[Data records]
>>>>

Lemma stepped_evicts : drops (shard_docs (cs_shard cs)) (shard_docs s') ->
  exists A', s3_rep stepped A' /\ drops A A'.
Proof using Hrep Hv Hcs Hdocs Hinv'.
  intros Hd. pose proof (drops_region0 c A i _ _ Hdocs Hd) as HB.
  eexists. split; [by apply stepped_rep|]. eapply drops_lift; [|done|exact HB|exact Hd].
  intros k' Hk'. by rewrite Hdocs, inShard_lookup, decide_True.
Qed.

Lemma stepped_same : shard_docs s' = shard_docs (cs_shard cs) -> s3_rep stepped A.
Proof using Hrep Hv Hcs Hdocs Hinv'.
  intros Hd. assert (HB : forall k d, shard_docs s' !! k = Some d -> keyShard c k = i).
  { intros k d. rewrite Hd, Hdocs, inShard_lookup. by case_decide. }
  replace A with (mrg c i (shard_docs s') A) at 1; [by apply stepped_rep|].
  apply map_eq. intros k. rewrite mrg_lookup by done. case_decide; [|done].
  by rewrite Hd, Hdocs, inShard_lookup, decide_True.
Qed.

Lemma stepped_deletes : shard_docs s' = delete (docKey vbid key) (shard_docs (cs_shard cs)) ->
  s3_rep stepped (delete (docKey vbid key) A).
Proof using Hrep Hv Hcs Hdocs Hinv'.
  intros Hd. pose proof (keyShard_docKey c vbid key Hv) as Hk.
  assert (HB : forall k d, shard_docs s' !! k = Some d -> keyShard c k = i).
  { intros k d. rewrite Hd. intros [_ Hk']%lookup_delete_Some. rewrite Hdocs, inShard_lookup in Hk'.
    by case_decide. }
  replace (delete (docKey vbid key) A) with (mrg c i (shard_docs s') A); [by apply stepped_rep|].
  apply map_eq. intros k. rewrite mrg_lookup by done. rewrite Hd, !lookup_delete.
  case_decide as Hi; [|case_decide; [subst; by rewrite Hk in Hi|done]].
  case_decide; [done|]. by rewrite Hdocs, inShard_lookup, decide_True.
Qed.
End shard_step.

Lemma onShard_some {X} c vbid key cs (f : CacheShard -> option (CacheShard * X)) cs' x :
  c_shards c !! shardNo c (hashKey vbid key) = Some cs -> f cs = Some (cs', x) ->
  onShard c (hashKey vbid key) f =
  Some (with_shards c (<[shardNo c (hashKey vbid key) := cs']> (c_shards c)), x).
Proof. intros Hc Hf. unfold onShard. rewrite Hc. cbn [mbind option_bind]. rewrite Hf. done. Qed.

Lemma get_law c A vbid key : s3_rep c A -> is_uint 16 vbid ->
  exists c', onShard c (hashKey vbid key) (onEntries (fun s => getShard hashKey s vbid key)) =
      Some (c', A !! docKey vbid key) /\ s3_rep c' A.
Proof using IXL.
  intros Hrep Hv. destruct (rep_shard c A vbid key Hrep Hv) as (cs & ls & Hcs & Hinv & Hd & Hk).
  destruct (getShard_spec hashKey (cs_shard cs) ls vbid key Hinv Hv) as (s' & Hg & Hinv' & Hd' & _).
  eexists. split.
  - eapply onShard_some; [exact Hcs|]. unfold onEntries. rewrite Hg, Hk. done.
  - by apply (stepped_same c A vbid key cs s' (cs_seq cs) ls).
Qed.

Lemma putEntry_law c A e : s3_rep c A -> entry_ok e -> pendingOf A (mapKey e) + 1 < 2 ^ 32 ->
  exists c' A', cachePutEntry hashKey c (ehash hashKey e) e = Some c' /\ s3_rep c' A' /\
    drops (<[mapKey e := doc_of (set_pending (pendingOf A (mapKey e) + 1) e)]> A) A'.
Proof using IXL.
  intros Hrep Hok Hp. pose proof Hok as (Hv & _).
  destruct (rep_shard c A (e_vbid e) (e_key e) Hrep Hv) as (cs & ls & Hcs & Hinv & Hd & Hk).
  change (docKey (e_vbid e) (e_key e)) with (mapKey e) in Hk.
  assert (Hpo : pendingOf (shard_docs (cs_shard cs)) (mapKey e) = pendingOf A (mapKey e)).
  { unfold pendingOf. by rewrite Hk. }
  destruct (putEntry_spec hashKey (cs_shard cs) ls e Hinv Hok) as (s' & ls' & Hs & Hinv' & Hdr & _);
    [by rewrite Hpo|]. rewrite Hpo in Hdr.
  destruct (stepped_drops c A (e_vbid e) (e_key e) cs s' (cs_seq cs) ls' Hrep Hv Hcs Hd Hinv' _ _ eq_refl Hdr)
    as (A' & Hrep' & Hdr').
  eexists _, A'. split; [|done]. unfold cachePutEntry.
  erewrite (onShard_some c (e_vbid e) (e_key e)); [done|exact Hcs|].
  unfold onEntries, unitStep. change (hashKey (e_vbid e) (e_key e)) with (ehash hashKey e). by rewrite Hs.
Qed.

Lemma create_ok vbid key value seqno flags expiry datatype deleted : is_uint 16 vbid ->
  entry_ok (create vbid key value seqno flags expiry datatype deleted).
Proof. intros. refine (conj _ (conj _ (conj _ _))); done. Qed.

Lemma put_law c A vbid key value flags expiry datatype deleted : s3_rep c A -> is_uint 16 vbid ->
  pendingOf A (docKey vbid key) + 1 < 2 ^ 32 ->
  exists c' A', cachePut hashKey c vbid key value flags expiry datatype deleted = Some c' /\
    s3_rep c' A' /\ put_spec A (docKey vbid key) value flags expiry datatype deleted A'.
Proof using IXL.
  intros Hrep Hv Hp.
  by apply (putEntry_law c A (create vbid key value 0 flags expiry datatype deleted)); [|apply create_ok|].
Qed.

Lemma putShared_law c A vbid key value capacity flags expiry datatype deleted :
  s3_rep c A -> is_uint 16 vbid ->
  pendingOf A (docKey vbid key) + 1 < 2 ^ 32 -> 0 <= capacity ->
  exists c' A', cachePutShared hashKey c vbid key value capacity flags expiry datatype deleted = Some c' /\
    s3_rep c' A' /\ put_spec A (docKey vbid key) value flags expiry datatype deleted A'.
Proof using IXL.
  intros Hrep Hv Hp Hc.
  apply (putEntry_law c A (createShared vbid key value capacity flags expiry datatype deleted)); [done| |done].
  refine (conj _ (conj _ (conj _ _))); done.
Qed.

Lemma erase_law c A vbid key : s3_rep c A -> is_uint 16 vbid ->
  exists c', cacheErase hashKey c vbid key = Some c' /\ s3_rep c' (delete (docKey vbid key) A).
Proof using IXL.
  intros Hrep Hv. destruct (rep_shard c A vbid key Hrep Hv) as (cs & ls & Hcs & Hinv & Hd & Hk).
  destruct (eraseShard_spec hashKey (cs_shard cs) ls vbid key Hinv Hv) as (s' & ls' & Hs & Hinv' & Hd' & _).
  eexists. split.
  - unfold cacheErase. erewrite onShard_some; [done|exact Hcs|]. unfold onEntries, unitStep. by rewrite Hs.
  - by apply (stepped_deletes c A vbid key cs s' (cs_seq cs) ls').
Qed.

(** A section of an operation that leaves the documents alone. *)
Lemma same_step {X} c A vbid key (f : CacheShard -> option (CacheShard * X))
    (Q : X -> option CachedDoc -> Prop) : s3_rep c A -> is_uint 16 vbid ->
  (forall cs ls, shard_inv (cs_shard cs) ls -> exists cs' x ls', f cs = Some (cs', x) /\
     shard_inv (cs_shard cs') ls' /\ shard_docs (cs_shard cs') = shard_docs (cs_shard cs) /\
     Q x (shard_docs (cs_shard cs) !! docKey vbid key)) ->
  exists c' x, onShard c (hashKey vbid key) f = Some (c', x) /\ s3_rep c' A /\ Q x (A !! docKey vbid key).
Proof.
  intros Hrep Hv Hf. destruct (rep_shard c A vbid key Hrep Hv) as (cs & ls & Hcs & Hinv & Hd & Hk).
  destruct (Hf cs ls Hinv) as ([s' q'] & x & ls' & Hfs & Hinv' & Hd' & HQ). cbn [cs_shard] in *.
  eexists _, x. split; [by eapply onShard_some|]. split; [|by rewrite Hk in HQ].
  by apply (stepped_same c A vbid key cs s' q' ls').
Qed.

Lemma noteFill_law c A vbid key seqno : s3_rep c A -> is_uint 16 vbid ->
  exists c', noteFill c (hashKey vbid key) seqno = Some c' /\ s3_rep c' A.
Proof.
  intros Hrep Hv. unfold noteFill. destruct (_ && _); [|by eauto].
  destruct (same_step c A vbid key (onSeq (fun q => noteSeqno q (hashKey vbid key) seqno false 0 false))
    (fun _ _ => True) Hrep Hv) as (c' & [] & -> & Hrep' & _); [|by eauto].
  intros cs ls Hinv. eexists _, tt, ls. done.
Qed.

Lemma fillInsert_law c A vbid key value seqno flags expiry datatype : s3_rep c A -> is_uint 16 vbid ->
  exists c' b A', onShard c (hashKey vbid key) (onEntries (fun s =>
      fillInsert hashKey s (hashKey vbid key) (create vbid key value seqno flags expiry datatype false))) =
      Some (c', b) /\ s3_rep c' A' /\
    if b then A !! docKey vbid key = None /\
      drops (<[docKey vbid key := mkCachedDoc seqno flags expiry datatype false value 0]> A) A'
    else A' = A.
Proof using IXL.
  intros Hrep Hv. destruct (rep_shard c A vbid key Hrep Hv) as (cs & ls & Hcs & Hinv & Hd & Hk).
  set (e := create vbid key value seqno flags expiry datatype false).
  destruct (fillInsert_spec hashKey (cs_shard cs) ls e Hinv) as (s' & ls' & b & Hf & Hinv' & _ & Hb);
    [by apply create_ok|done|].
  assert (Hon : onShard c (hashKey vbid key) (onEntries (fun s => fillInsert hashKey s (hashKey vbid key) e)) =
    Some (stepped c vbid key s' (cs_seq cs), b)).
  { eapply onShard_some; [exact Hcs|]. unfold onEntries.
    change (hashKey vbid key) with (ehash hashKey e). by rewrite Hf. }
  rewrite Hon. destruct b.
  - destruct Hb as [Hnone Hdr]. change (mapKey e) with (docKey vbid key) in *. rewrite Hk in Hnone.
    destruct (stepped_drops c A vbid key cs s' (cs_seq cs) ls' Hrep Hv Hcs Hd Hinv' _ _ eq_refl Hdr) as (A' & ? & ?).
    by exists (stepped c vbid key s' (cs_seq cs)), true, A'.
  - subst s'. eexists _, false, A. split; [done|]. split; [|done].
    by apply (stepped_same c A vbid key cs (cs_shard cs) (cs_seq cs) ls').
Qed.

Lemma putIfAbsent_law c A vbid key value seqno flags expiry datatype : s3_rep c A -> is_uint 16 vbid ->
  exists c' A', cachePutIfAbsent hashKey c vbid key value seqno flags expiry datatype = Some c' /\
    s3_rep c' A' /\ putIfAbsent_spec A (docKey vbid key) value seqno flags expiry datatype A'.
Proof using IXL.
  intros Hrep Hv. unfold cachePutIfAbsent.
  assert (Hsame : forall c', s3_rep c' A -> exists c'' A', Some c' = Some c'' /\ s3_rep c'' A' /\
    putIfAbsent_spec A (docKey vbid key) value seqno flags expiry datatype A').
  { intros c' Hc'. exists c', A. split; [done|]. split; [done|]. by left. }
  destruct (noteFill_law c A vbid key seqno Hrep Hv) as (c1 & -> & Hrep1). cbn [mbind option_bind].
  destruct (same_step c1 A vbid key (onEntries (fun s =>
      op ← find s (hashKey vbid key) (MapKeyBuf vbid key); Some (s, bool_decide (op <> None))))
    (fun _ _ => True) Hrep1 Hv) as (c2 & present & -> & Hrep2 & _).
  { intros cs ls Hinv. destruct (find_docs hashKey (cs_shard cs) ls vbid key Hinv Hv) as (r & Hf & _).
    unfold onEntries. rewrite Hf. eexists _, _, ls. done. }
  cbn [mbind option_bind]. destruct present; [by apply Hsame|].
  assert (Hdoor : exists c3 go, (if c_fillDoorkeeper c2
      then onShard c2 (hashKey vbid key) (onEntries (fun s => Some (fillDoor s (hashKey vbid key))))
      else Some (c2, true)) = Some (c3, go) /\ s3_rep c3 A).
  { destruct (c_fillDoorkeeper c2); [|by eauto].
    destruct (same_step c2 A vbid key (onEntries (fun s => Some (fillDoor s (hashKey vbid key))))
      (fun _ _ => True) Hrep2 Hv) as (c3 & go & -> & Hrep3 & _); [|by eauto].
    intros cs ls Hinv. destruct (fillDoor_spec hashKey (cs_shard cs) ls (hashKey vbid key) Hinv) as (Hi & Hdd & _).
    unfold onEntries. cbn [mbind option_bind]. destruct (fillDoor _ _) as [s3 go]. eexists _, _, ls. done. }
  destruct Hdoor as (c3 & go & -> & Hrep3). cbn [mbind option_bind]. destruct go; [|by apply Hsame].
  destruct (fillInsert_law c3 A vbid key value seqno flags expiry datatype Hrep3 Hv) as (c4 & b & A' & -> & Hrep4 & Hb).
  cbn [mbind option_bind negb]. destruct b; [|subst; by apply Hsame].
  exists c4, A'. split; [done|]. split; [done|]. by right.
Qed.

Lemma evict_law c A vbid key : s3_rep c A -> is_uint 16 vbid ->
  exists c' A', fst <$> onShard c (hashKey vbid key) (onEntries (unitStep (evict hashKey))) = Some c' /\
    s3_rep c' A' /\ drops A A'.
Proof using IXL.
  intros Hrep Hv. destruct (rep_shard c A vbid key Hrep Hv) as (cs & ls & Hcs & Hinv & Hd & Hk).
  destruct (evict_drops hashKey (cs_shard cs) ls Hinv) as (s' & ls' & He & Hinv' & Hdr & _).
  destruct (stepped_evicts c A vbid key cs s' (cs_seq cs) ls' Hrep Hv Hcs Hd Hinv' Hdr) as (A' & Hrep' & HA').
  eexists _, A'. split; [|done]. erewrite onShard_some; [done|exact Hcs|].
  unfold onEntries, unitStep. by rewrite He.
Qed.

<<<<

Task to complete -
Please return every line of the records above that contains the word "replace".

Answer section -
  replace A with (mrg c i (shard_docs s') A) at 1; [by apply stepped_rep|].
  replace (delete (docKey vbid key) A) with (mrg c i (shard_docs s') A); [by apply stepped_rep|].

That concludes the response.